**Exercise brief**
Nothing is needed except the lines below that run from the one with "Z.testbit (name_val n) i" through the one with "pose proof (Z.add_lor_land", repeated exactly.

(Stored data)
(** ** Bitwise operators *)

Definition and_assign64 (n : Name) (value : Z) : Name :=
  mkName (_hi n) (Z.land (_low n) value).
Definition and64 (n : Name) (value : Z) : Name := and_assign64 n value.
Definition or_assign64 (n : Name) (value : Z) : Name :=
  mkName (_hi n) (Z.lor (_low n) value).
Definition or64 (n : Name) (value : Z) : Name := or_assign64 n value.
Definition and_assign (n other : Name) : Name :=
  mkName (Z.land (_hi n) (_hi other)) (Z.land (_low n) (_low other)).
Definition name_and (n other : Name) : Name := and_assign n other.
Definition or_assign (n other : Name) : Name :=
  mkName (Z.lor (_hi n) (_hi other)) (Z.lor (_low n) (_low other)).
Definition name_or (n other : Name) : Name := or_assign n other.
Definition xor_assign (n other : Name) : Name :=
  mkName (Z.lxor (_hi n) (_hi other)) (Z.lxor (_low n) (_low other)).
Definition name_xor (n other : Name) : Name := xor_assign n other.
Definition name_not (n : Name) : Name :=
  mkName (not64 (_hi n)) (not64 (_low n)).

(** ** Comparison *)

Definition name_eqb (a b : Name) : bool :=
  ((_hi a =? _hi b) && (_low a =? _low b))%bool.
Definition name_neqb (a b : Name) : bool := negb (name_eqb a b).
Definition name_gtb (a b : Name) : bool :=
  if _hi b <? _hi a then true
  else if _hi a <? _hi b then false
  else _low b <? _low a.
Definition name_ltb (a b : Name) : bool :=
  if _hi a <? _hi b then true
  else if _hi b <? _hi a then false
  else _low a <? _low b.

(** [os << name] writes [to_hex()]. *)
Definition print_Name (os : chars) (name : Name) : chars := os ++ to_hex name.

(** * Specification: the 128-bit integer of a name *)

Definition wf_name (n : Name) : Prop := is_u64 (_hi n) /\ is_u64 (_low n).
Definition name_val (n : Name) : Z := _hi n * 2 ^ 64 + _low n.
Definition name_of_val (v : Z) : Name :=
  mkName (wrap 64 (Z.shiftr v 64)) (wrap 64 v).

#[export] Instance wf_name_dec n : Decision (wf_name n).
Proof. unfold wf_name. apply _. Defined.

Lemma wf_name_mk h l : is_u64 h -> is_u64 l -> wf_name (mkName h l).
Proof. by split. Qed.
#[export] Hint Resolve wf_name_mk : words.

Lemma name_val_bound n : wf_name n -> in_u 128 (name_val n).
Proof. intros [[? ?] [? ?]]. unfold in_u, name_val in *. lia. Qed.

Lemma testbit_name_val n i :
  wf_name n ->
  Z.testbit (name_val n) i
  = if i <? 64 then Z.testbit (_low n) i else Z.testbit (_hi n) (i - 64).
Proof.
  intros [Hh Hl]. destruct (Z.ltb_spec i 0).
  { rewrite (proj2 (Z.ltb_lt i 64)), !(Z.testbit_neg_r _ i) by lia. done. }
  unfold name_val. rewrite <- Z.shiftl_mul_pow2 by lia.
  assert (Z.shiftl (_hi n) 64 + _low n = Z.lor (Z.shiftl (_hi n) 64) (_low n)) as ->.
  { assert (Z.land (Z.shiftl (_hi n) 64) (_low n) = 0) as H0.
    { apply Z.bits_inj'. intros j Hj. autorewrite with bits.
      destruct (Z.ltb_spec j 64); bits_finish. }
    pose proof (Z.add_lor_land (Z.shiftl (_hi n) 64) (_low n)). lia. }
  autorewrite with bits. destruct (Z.ltb_spec i 64); bits_finish.
Qed.

Lemma name_val_inj n m :
  wf_name n -> wf_name m -> name_val n = name_val m -> n = m.
Proof.
  destruct n as [h l], m as [h' l'].
  intros [[? ?] [? ?]] [[? ?] [? ?]]. unfold name_val. simpl in *. intros.
  f_equal; lia.
Qed.

Lemma wf_name_of_val v : wf_name (name_of_val v).
Proof. split; by apply in_u_wrap. Qed.

Lemma name_val_of_val v : name_val (name_of_val v) = wrap 128 v.
Proof.
  unfold name_val, name_of_val, wrap. simpl _hi. simpl _low.
  rewrite Z.shiftr_div_pow2 by lia.
  change (2 ^ 128) with (2 ^ 64 * 2 ^ 64). rewrite Z.rem_mul_r by lia. lia.
Qed.

(** A bitwise reading of a name; [name_bits] proves equalities of values. *)
Lemma name_val_eq_bits n v :
  wf_name n ->
  (forall i, 0 <= i ->
    (if i <? 64 then Z.testbit (_low n) i else Z.testbit (_hi n) (i - 64))
    = Z.testbit v i) ->
  name_val n = v.
Proof.
  intros Hn H. apply Z.bits_inj'. intros i Hi. rewrite testbit_name_val by done.
  by apply H.
Qed.
Ltac name_bits :=
  apply name_val_eq_bits; [auto with words|]; intros ?i ?Hi; simpl _hi; simpl _low;
  match goal with |- context [?i <? 64] => destruct (Z.ltb_spec i 64) end;
  autorewrite with bits;
  rewrite ?testbit_name_val by (auto with words || lia);
  bits_cases; bits_finish.

(** ** Shifts by less than the width of a name *)

Section shifts.
Context {T : Target}.

Lemma shr64_small x n : n < 64 -> shr64 x n = Ret (Z.shiftr x n).
Proof. intros. unfold shr64. by rewrite (proj2 (Z.ltb_lt _ _)). Qed.
Lemma shl64_small x n : n < 64 -> shl64 x n = Ret (wrap 64 (Z.shiftl x n)).
Proof. intros. unfold shl64. by rewrite (proj2 (Z.ltb_lt _ _)). Qed.

Lemma shr_ret n v :
  wf_name n -> 0 <= v < 128 ->
  exists m, shr n v = Ret m /\ wf_name m /\ name_val m = Z.shiftr (name_val n) v.
Proof.
  intros Hn Hv. pose proof Hn as [Hh Hl]. unfold shr, shr_assign.
  change uint64_t_bit_size with 64.
  destruct (Z.eqb_spec v 0) as [->|]; [by exists n; rewrite Z.shiftr_0_r|].
  destruct (Z.ltb_spec v 64).
  - rewrite !shr64_small, shl64_small by lia. eexists. split; [reflexivity|].
    assert (wf_name (mkName (Z.shiftr (_hi n) v)
      (Z.lor (Z.shiftr (_low n) v) (wrap 64 (Z.shiftl (_hi n) (64 - v)))))).
    { auto with words. }
    split; [done|]. name_bits.
  - rewrite shr64_small by lia. eexists. split; [reflexivity|].
    assert (wf_name (mkName 0 (Z.shiftr (_hi n) (v - 64)))).
    { split; simpl; [done|auto with words]. }
    split; [done|]. name_bits.
Qed.

Lemma shl_ret n v :
  wf_name n -> 0 <= v < 128 ->
  exists m, shl n v = Ret m /\ wf_name m /\
    name_val m = wrap 128 (Z.shiftl (name_val n) v).
Proof.
  intros Hn Hv. pose proof Hn as [Hh Hl]. unfold shl, shl_assign.
  change uint64_t_bit_size with 64.
  destruct (Z.eqb_spec v 0) as [->|].
  { exists n. rewrite Z.shiftl_0_r, wrap_small by by apply name_val_bound. done. }
  destruct (Z.ltb_spec v 64).
  - rewrite !shl64_small, shr64_small by lia. eexists. split; [reflexivity|].
    assert (wf_name (mkName
      (Z.lor (wrap 64 (Z.shiftl (_hi n) v)) (Z.shiftr (_low n) (64 - v)))
      (wrap 64 (Z.shiftl (_low n) v)))) by auto with words.
    split; [done|]. name_bits.
  - rewrite shl64_small by lia. eexists. split; [reflexivity|].
    assert (wf_name (mkName (wrap 64 (Z.shiftl (_low n) (v - 64))) 0)).
    { split; simpl; [auto with words|done]. }
    split; [done|]. name_bits.
Qed.

(** A shift by 128 or more is a 64-bit shift by 64 or more. *)
Lemma shr_over_128 n v :
  128 <= v -> shr n v = (low ← shr_over (_hi n) (v - 64); Ret (mkName 0 low)).
Proof.
  intros. unfold shr, shr_assign. change uint64_t_bit_size with 64.
  rewrite (proj2 (Z.eqb_neq _ _)), (proj2 (Z.ltb_ge _ _)) by lia.
  unfold shr64. by rewrite (proj2 (Z.ltb_ge _ _)) by lia.
Qed.
End shifts.

(** ** Arithmetic, bitwise operators and comparison *)

Lemma add_val n v :
  wf_name n -> is_u64 v ->
  wf_name (add n v) /\ name_val (add n v) = wrap 128 (name_val n + v).
Proof.
  destruct n as [h l]. intros [Hh Hl] Hv. unfold add, add_assign, name_val.
  simpl in *. split; [apply wf_name_mk; [case_match|]; auto with words|].
  simpl. unfold in_u, wrap in *.
  destruct (Z.ltb_spec ((l + v) mod 2 ^ 64) l); lia.
Qed.

Lemma sub_val n v :
  wf_name n -> is_u64 v ->
  wf_name (sub n v) /\ name_val (sub n v) = wrap 128 (name_val n - v).
Proof.
  destruct n as [h l]. intros [Hh Hl] Hv. unfold sub, sub_assign, name_val.
  simpl in *. split; [apply wf_name_mk; [case_match|]; auto with words|].
  simpl. unfold in_u, wrap in *.
  destruct (Z.ltb_spec l ((l - v) mod 2 ^ 64)); lia.
Qed.

Section bitwise_ops.
Context (n m : Name) (v : Z) (Hn : wf_name n) (Hm : wf_name m) (Hv : is_u64 v).

Lemma wf_name_and : wf_name (name_and n m).
Proof. destruct Hn, Hm. apply wf_name_mk; auto with words. Qed.
Lemma wf_name_or : wf_name (name_or n m).
Proof. destruct Hn, Hm. apply wf_name_mk; auto with words. Qed.
Lemma wf_name_xor : wf_name (name_xor n m).
Proof. destruct Hn, Hm. apply wf_name_mk; auto with words. Qed.
Lemma wf_name_not : wf_name (name_not n).
Proof. apply wf_name_mk; auto with words. Qed.

Lemma name_and_val : name_val (name_and n m) = Z.land (name_val n) (name_val m).
Proof. pose proof wf_name_and as H. revert H. cbv [name_and and_assign]. intros. name_bits. Qed.
Lemma name_or_val : name_val (name_or n m) = Z.lor (name_val n) (name_val m).
Proof. pose proof wf_name_or as H. revert H. cbv [name_or or_assign]. intros. name_bits. Qed.
Lemma name_xor_val : name_val (name_xor n m) = Z.lxor (name_val n) (name_val m).
Proof. pose proof wf_name_xor as H. revert H. cbv [name_xor xor_assign]. intros. name_bits. Qed.
Lemma name_not_val : name_val (name_not n) = wrap 128 (Z.lnot (name_val n)).
Proof.
  pose proof wf_name_not as H. revert H. cbv [name_not not64]. intros. name_bits.
Qed.
End bitwise_ops.

#[export] Hint Resolve wf_name_and wf_name_or wf_name_xor wf_name_not
  wf_name_of_val : words.

Section comparison.
Context (n m : Name) (Hn : wf_name n) (Hm : wf_name m).

Lemma name_ltb_val : name_ltb n m = (name_val n <? name_val m).
Proof.
  destruct n as [h l], m as [h' l'], Hn, Hm. unfold name_ltb, name_val, in_u in *.
  simpl in *. destruct (Z.ltb_spec h h'), (Z.ltb_spec h' h); lia.
Qed.
Lemma name_gtb_val : name_gtb n m = (name_val m <? name_val n).
Proof.
  destruct n as [h l], m as [h' l'], Hn, Hm. unfold name_gtb, name_val, in_u in *.
  simpl in *. destruct (Z.ltb_spec h h'), (Z.ltb_spec h' h); lia.
Qed.
End comparison.

Lemma name_eqb_spec n m : reflect (n = m) (name_eqb n m).
Proof.
  destruct n as [h l], m as [h' l']. unfold name_eqb. simpl.
  destruct (Z.eqb_spec h h'), (Z.eqb_spec l l'); constructor; congruence.
Qed.

(** The order on names is strict and total whatever the halves hold. *)
Lemma name_ltb_irrefl n : name_ltb n n = false.
Proof. unfold name_ltb. by rewrite !Z.ltb_irrefl. Qed.
Lemma name_ltb_trans n m p :
  name_ltb n m = true -> name_ltb m p = true -> name_ltb n p = true.
Proof. unfold name_ltb. repeat case_match; try done; lia. Qed.
Lemma name_ltb_total n m :
  name_ltb n m = false -> name_ltb m n = false -> n = m.
Proof.
  destruct n as [h l], m as [h' l']. unfold name_ltb. simpl.
  destruct (Z.ltb_spec h h'), (Z.ltb_spec h' h); intros; try done.
  f_equal; lia.
Qed.

(** ** Bytes *)

Definition name_bytes (n : Name) : bytes := le_bytes 8 (_low n) ++ le_bytes 8 (_hi n).

Lemma name_index_ret n i :
  0 <= i < 16 ->
  name_index n i = Ret (if i <? 8 then wrap 8 (Z.shiftr (_low n) (i * 8))
                        else wrap 8 (Z.shiftr (_hi n) ((i - 8) * 8))).
Proof.
  intros. unfold name_index. change sizeof_Name with 16.
  change sizeof_uint64_t with 8. rewrite !land_255.
  rewrite (proj2 (Z.leb_gt _ _)) by lia. by case_match.
Qed.

Lemma name_index_val n i :
  wf_name n -> 0 <= i < 16 ->
  name_index n i = Ret (wrap 8 (Z.shiftr (name_val n) (i * 8))).
Proof.
  intros Hn Hi. rewrite name_index_ret by done. f_equal. destruct Hn as [Hh Hl].
  assert (wf_name n) as Hn by done.
  destruct (Z.ltb_spec i 8); apply Z.bits_inj'; intros j Hj;
    autorewrite with bits; destruct (Z.ltb_spec j 8); rewrite ?andb_false_r; try done;
    autorewrite with bits; rewrite testbit_name_val by done; bits_cases; bits_finish.
Qed.

Lemma name_index_lookup n (i : nat) :
  (i < 16)%nat ->
  exists b, name_index n (Z.of_nat i) = Ret b /\ name_bytes n !! i = Some b.
Proof.
  intros Hi. rewrite name_index_ret by lia. eexists. split; [reflexivity|].
  unfold name_bytes. destruct (Z.ltb_spec (Z.of_nat i) 8).
  - rewrite lookup_app_l, lookup_le_bytes by (rewrite ?length_le_bytes; lia).
    do 3 f_equal. lia.
  - rewrite lookup_app_r, length_le_bytes, lookup_le_bytes by (rewrite ?length_le_bytes; lia).
    do 3 f_equal. lia.
Qed.

Lemma Name_of_vector_length {T : Target} d :
  Z.of_nat (length d) <> 16 ->
  Name_of_vector d = if 16 <? Z.of_nat (length d) then Throw NameException else Undefined.
Proof.
  intros. unfold Name_of_vector. change sizeof_Name with 16.
  destruct (Z.ltb_spec 16 (Z.of_nat (length d))); [done|].
  unfold memcpy64. destruct (Z.ltb_spec (Z.of_nat (length d)) 8); [done|].
  simpl. by rewrite (proj2 (Z.ltb_lt (Z.of_nat (length (drop 8 d))) 8))
    by (rewrite length_drop; lia).
Qed.

(** What the 16 bytes of a name become on the target. *)
Definition name_of_bytes {T : Target} (d : bytes) : Name :=
  match native with
  | little => mkName (le_val (drop 8 d)) (le_val (take 8 d))
  | big => mkName (le_val (reverse (drop 8 d))) (le_val (reverse (take 8 d)))
  end.

Lemma Name_of_data_ret {T : Target} d :
  length d = 16%nat -> Name_of_data d 16 = Ret (name_of_bytes d).
Proof.
  intros Hd. unfold Name_of_data. change (sizeof_Name * 2 <? 16) with false.
  cbv iota. unfold memcpy64. rewrite length_drop, Hd. simpl.
  rewrite (take_ge (drop 8 d)) by (rewrite length_drop; lia).
  unfold name_of_bytes. by destruct native.
Qed.

Lemma Name_of_vector_ret {T : Target} d :
  length d = 16%nat -> Name_of_vector d = Ret (name_of_bytes d).
Proof.
  intros Hd. rewrite <- Name_of_data_ret by done. unfold Name_of_vector, Name_of_data.
  by rewrite Hd.
Qed.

**Solution to this task**
  Z.testbit (name_val n) i
  = if i <? 64 then Z.testbit (_low n) i else Z.testbit (_hi n) (i - 64).
Proof.
  intros [Hh Hl]. destruct (Z.ltb_spec i 0).
  { rewrite (proj2 (Z.ltb_lt i 64)), !(Z.testbit_neg_r _ i) by lia. done. }
  unfold name_val. rewrite <- Z.shiftl_mul_pow2 by lia.
  assert (Z.shiftl (_hi n) 64 + _low n = Z.lor (Z.shiftl (_hi n) 64) (_low n)) as ->.
  { assert (Z.land (Z.shiftl (_hi n) 64) (_low n) = 0) as H0.
    { apply Z.bits_inj'. intros j Hj. autorewrite with bits.
      destruct (Z.ltb_spec j 64); bits_finish. }
    pose proof (Z.add_lor_land (Z.shiftl (_hi n) 64) (_low n)). lia. }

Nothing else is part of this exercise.